**DATA FOR THIS EXERCISE**.
(** ** The invariant of the row-wrap loop *)





(** ** Concrete hosts and records used in examples *)

(** A library in which every key but ["missing"] imports a 150 x 50
    component. *)
Definition sample_library (k : string) : option ComponentNode :=
  if String.eqb k "missing" then None
  else Some {| comp_width := 150; comp_height := 50 |}.

(** A host that frames nodes by centring the viewport on the middle of the
    first of them. *)
Definition sample_framing (nodes : list nat) (page : list SceneNode) (c : Vector) : Vector :=
  match nodes with
  | i :: _ =>
      match page !! i with
      | Some n => {| vx := x n + width n / 2; vy := y n + height n / 2 |}
      | None => c
      end
  | [] => c
  end.

(** A fresh session: empty page, viewport centred on (1000, 1000), nothing
    cached. *)
Definition sample_host : Figma :=
  {| library := sample_library;
     framing := sample_framing;
     viewport_center := {| vx := 1000; vy := 1000 |};
     canvas := []; selection := []; zoomed_into := []; notifications := [];
     import_calls := []; console_errors := []; client_storage := ∅;
     ui_messages := []; closed := false |}.

(** A 16px catalog entry with the given keys. *)
Definition sample_icon (name : string) (key : option string)
    (keys : option (gmap string string)) : IconData :=
  {| id := name; context := "Maps"; context_key := "maps";
     icon_name := name; icon_key := name; size := 16;
     component_key := key; component_id := "1:2"; component_name := name;
     variant_keys := keys |}.

(** ** The specification's statements about batches, as it words them *)

(** Node [n] has its top-left at [(px, py)]. *)
Definition placed_at (n : SceneNode) (p : Q * Q) : Prop :=
  x n == p.1 /\ y n == p.2.

(** The component of the packing example: width 150, height 50. *)
Definition example_component : ComponentNode :=
  {| comp_width := 150; comp_height := 50 |}.

(** The packing example: a batch of [n] records, each importing a
    150 x 50 component, into a fresh page centred on (1000, 1000). *)
Definition packing_example (n : nat) : Figma :=
  after (insert_multiple_msg (replicate n (sample_icon "pin" (Some "k1") None)) None)
    sample_host.

(** The example as the specification computes it: the third object on the
    first row, the fourth one wrapped. *)
Definition packing_example_claim : Prop :=
  Forall2 placed_at (canvas (packing_example 3))
    [(1000, 1000); (1170, 1000); (1340, 1000)]
  /\ Forall2 placed_at (canvas (packing_example 4))
       [(1000, 1000); (1170, 1000); (1340, 1000); (1000, 1070)].

(** The keys of a batch whose import succeeds in host [h]. *)
Definition importable_keys (h : Figma) (mode : string) (rs : list IconData) : list string :=
  filter (fun k => is_Some (library h k)) (resolved_keys mode rs).

(** Per-record catching as the specification words it: the loop goes on
    past a rejected import, so every resolvable record is asked for; the
    rejected records are left out of what is placed and selected; and the
    one notification that follows is not an error. *)
Definition per_record_catch_claim (rs : list IconData) (m : option string)
    (h : Figma) : Prop :=
  let h' := after (insert_multiple_msg rs m) h in
  import_calls h' = import_calls h ++ resolved_keys (mode_or_A m) rs
  /\ length (selection h') = length (importable_keys h (mode_or_A m) rs)
  /\ length (canvas h') = (length (canvas h)
                           + length (importable_keys h (mode_or_A m) rs))%nat
  /\ exists n, notifications h' = notifications h ++ [n] /\ error n = false.

(** A batch of three whose second import is rejected. *)
Definition batch_with_rejected_import : list IconData :=
  [ sample_icon "pin" (Some "k1") None;
    sample_icon "lost" (Some "missing") None;
    sample_icon "flag" (Some "k3") None ].

(** A batch of five of which the second and the fourth resolve to no
    identifier. *)
Definition batch_with_unresolvable : list IconData :=
  [ sample_icon "pin" (Some "k1") None;
    sample_icon "ghost" None None;
    sample_icon "flag" None (Some {[ "A" := "k3" ]});
    sample_icon "blank" None (Some ∅);
    sample_icon "star" (Some "k5") (Some {[ "B" := "k5-dark" ]}) ].

(** ** What a request leaves alone *)

(** The host after a single insert whose import of [k] was rejected. *)
Definition failed_one (r : IconData) (k : string) (h : Figma) : Figma :=
  with_notifications
    (notifications h ++
       [{| message := "Error: Could not import " ++ dquote ++ icon_name r
                      ++ dquote ++ ". Make sure the library is enabled.";
           error := true |}])
    (with_console_errors (console_errors h ++ [ImportRejected k])
       (with_import_calls (import_calls h ++ [k]) h)).

(** The host after an error notification and nothing else. *)
Definition notified_error (text : string) (h : Figma) : Figma :=
  with_notifications (notifications h ++ [{| message := text; error := true |}]) h.

(** From [h] to [h'] nothing changed but the page, the view and the logs:
    the library, the storage, the messages to the UI and the session are
    as they were, and the nodes that were on the page are still there,
    unchanged, before any new one. *)
Definition page_change (h h' : Figma) : Prop :=
  library h' = library h
  /\ client_storage h' = client_storage h
  /\ ui_messages h' = ui_messages h
  /\ closed h' = closed h
  /\ canvas h `prefix_of` canvas h'.

(** The five message types the handler knows. *)
Definition known_types : list string :=
  ["insert-icon"; "insert-multiple"; "get-cached-data"; "cache-data"; "close"].

(** Projections of updated hosts and nodes. *)
Ltac host_simpl :=
  cbn [library framing viewport_center canvas selection zoomed_into notifications
       import_calls console_errors client_storage ui_messages closed
       scrolled with_viewport_center
       with_canvas with_selection with_zoomed_into with_notifications
       with_import_calls with_console_errors with_client_storage
       with_ui_messages with_closed
       x y width height comp_width comp_height vx vy] in *.

(** ** Property reads with inherited members

    [variant_keys] reaches the handler as a plain object, so the read
    [variant_keys[tag]] yields the object's own entry when it has one and
    otherwise, for a tag that names a member of [Object.prototype], that
    inherited member (a function, or the prototype itself): a truthy value
    that is no identifier. *)

(** The members every plain object inherits. *)
Definition Object_prototype_members : list string :=
  [ "constructor"; "__proto__"; "hasOwnProperty"; "isPrototypeOf";
    "propertyIsEnumerable"; "toLocaleString"; "toString"; "valueOf";
    "__defineGetter__"; "__defineSetter__"; "__lookupGetter__";
    "__lookupSetter__" ].

(** What [componentKey] can hold: the initial [null], a string, or an
    inherited member. *)
Inductive KeyValue : Type :=
  | NoKey
  | KeyString (s : string)
  | InheritedMember (name : string).

Definition truthy_key (k : KeyValue) : bool :=
  match k with
  | NoKey => false
  | KeyString s => negb (String.eqb s "")
  | InheritedMember _ => true
  end.

(** A string property that may be absent. *)
Definition key_of_option (o : option string) : KeyValue :=
  match o with
  | Some s => KeyString s
  | None => NoKey
  end.

(** [iconData.variant_keys && iconData.variant_keys[tag]]: falsy without
    [variant_keys], else the read of [tag]. *)
Definition read_variant (iconData : IconData) (tag : string) : KeyValue :=
  match variant_keys iconData with
  | Some keys =>
      match keys !! tag with
      | Some s => KeyString s
      | None =>
          if bool_decide (tag ∈ Object_prototype_members)
          then InheritedMember tag else NoKey
      end
  | None => NoKey
  end.

(** The chain that computes [componentKey], with the reads as the engine
    performs them. *)
Definition componentKey_of (iconData : IconData) (mode : string) : KeyValue :=
  if truthy_key (read_variant iconData mode) then read_variant iconData mode
  else if truthy_key (read_variant iconData "A") then read_variant iconData "A"
  else if truthy_str (component_key iconData) then key_of_option (component_key iconData)
  else NoKey.

(** C10 as the specification states it: a tag that is not a key of
    [variant_keys] resolves as ["A"] does. *)
Definition fallback_claim : Prop :=
  forall (r : IconData) (m : string),
    variant r m = None -> componentKey_of r m = componentKey_of r "A".

(** A record with a light variant only. *)
Definition light_only : IconData :=
  sample_icon "pin" (Some "legacy") (Some {[ "A" := "light" ]}).

(** ** The range in which the arithmetic is exact

    The script's numbers are binary64 values.  Integers of magnitude up to
    2^53 are binary64 values, and sums, differences and comparisons of
    such integers whose results stay in that range are computed exactly,
    so that the rational model and the script agree on them. *)

(** A rational written with denominator one. *)
Definition is_integer (q : Q) : Prop := Qden q = 1%positive.

(** 2^53 *)
Definition two53 : Q := 9007199254740992.

(** The room a run of components takes at most in each direction: their
    widths, or heights, with one spacing for each. *)
Definition total_width (comps : list ComponentNode) : Q :=
  fold_right (fun comp acc => comp_width comp + spacing + acc) 0 comps.

Definition total_height (comps : list ComponentNode) : Q :=
  fold_right (fun comp acc => comp_height comp + spacing + acc) 0 comps.

(** A component with positive integer width and height. *)
Definition integer_size (comp : ComponentNode) : Prop :=
  is_integer (comp_width comp) /\ is_integer (comp_height comp)
  /\ 0 < comp_width comp /\ 0 < comp_height comp.

(** The components the records of a batch import in host [h], in request
    order (a batch cut short by a rejected import uses a beginning of
    them). *)
Definition batch_components (h : Figma) (mode : string) (rs : list IconData)
    : list ComponentNode :=
  omap (fun r => match resolveKey r mode with
                 | Some k => library h k
                 | None => None
                 end) rs.

(** The viewport centre and the components are integers, the sizes are
    positive, and from the centre the components' total extent stays
    within 2^53 in magnitude, to either side. *)
Definition exact_range (center : Vector) (comps : list ComponentNode) : Prop :=
  is_integer (vx center) /\ is_integer (vy center)
  /\ Forall integer_size comps
  /\ vx center + total_width comps <= two53
  /\ total_width comps - vx center <= two53
  /\ vy center + total_height comps <= two53
  /\ total_height comps - vy center <= two53.

(** A node whose corners are integers of magnitude at most 2^53. *)
Definition in_exact_range (a : SceneNode) : Prop :=
  is_integer (x a) /\ is_integer (y a)
  /\ is_integer (width a) /\ is_integer (height a)
  /\ - two53 <= x a /\ x a + width a <= two53
  /\ - two53 <= y a /\ y a + height a <= two53.

(** The cursor of a loop that stays in the exact range while it places
    [comps]. *)
Definition exact_cursor (sx : Q) (c : Cursor) (comps : list ComponentNode) : Prop :=
  is_integer sx /\ is_integer (currentX c) /\ is_integer (currentY c)
  /\ is_integer (maxHeightInRow c)
  /\ 0 <= maxHeightInRow c
  /\ - two53 <= sx /\ sx <= currentX c
  /\ currentX c + total_width comps <= two53
  /\ - two53 <= currentY c
  /\ currentY c + maxHeightInRow c + total_height comps <= two53
  /\ Forall integer_size comps.

(** ** The placement in binary64

    Lines 84 to 93 of the loop once more, on binary64 numbers as the
    script computes them, for the sizes of the instances in the order of
    their creation; [count64] is [instances.length].  Not-a-number sizes
    are left out ([Math.max] is then the larger argument). *)
Record Rect64 : Type := {
  x64 : float;
  y64 : float;
  width64 : float;
  height64 : float
}.

Record Cursor64 : Type := {
  currentX64 : float;
  currentY64 : float;
  maxHeightInRow64 : float;
  count64 : nat
}.

Definition spacing64 : float := 20%float.
Definition maxRowWidth64 : float := 400%float.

**EXERCISE**. Across the listing above, report every line where "numbers" occurs.

**REPLY**.
    The script's numbers are binary64 values.  Integers of magnitude up to
    Lines 84 to 93 of the loop once more, on binary64 numbers as the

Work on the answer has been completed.